PROBLEM STATEMENT: Search the records that follow and extract every line containing the string "forall".

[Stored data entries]

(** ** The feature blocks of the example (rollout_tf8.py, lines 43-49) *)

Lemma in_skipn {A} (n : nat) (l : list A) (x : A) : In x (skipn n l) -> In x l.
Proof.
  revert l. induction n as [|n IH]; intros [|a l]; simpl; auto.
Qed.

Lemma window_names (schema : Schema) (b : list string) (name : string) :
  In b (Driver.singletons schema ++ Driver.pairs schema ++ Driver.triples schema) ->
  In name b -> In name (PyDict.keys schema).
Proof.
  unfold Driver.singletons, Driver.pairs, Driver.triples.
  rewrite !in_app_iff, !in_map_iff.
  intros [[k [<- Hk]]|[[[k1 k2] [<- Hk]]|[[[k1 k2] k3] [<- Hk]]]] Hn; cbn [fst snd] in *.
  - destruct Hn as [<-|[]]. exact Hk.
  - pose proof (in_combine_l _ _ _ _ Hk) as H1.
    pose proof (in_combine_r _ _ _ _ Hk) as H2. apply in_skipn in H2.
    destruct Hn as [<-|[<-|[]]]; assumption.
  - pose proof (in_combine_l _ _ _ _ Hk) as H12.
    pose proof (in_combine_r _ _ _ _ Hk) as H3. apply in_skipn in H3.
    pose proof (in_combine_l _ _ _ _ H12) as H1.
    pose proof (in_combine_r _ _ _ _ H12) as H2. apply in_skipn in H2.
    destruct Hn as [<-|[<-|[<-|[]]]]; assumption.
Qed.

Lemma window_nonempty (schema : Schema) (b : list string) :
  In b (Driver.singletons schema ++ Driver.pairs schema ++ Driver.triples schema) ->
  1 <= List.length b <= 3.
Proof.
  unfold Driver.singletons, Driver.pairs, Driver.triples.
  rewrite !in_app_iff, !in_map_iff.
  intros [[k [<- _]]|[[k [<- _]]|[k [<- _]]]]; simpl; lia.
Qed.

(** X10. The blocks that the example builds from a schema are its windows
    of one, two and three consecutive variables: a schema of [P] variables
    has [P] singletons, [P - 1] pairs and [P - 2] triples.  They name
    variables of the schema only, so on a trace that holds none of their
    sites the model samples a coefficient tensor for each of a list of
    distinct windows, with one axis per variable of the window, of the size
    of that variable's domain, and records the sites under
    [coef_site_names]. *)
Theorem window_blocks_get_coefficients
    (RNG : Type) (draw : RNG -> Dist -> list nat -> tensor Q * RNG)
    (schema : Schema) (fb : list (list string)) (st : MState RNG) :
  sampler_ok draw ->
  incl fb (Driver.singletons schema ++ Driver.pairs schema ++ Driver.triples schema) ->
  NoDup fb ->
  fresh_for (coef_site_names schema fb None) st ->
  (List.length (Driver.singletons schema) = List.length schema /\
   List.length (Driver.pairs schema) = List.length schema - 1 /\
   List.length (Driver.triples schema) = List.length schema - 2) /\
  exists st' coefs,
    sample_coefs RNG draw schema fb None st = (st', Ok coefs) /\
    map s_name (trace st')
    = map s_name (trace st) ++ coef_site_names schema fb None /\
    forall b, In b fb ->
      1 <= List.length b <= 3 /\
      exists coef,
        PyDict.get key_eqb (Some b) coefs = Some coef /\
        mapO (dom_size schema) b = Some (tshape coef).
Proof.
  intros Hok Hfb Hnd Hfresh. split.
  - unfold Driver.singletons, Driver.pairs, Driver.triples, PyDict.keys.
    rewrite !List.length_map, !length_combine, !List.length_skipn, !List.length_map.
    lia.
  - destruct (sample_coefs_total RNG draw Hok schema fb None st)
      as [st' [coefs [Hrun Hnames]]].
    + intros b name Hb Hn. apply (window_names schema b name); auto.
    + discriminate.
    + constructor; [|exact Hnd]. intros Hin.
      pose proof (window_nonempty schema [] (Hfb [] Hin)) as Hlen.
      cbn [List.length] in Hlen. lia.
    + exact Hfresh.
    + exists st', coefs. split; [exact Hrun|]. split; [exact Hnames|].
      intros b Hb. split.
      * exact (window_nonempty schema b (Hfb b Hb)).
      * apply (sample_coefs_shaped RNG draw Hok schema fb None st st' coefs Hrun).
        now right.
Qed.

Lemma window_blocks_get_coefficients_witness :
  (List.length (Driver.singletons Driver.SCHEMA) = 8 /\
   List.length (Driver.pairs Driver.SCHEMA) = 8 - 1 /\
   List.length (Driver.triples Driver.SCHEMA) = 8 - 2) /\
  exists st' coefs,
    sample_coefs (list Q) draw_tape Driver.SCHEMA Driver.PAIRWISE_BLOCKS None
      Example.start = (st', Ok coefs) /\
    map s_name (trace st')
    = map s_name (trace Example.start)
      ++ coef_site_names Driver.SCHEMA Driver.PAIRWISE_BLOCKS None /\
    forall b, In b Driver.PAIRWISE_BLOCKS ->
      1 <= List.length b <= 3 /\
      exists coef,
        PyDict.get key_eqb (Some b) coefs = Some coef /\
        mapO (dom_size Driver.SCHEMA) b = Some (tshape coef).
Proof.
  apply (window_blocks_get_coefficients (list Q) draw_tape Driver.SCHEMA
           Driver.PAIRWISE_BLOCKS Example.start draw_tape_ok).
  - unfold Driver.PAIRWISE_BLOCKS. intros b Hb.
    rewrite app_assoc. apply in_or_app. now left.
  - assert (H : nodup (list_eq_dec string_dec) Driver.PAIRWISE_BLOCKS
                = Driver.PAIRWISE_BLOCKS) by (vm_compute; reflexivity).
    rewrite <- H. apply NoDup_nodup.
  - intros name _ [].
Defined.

SOLUTION FOR THIS EXERCISE:
    forall b, In b fb ->
    forall b, In b Driver.PAIRWISE_BLOCKS ->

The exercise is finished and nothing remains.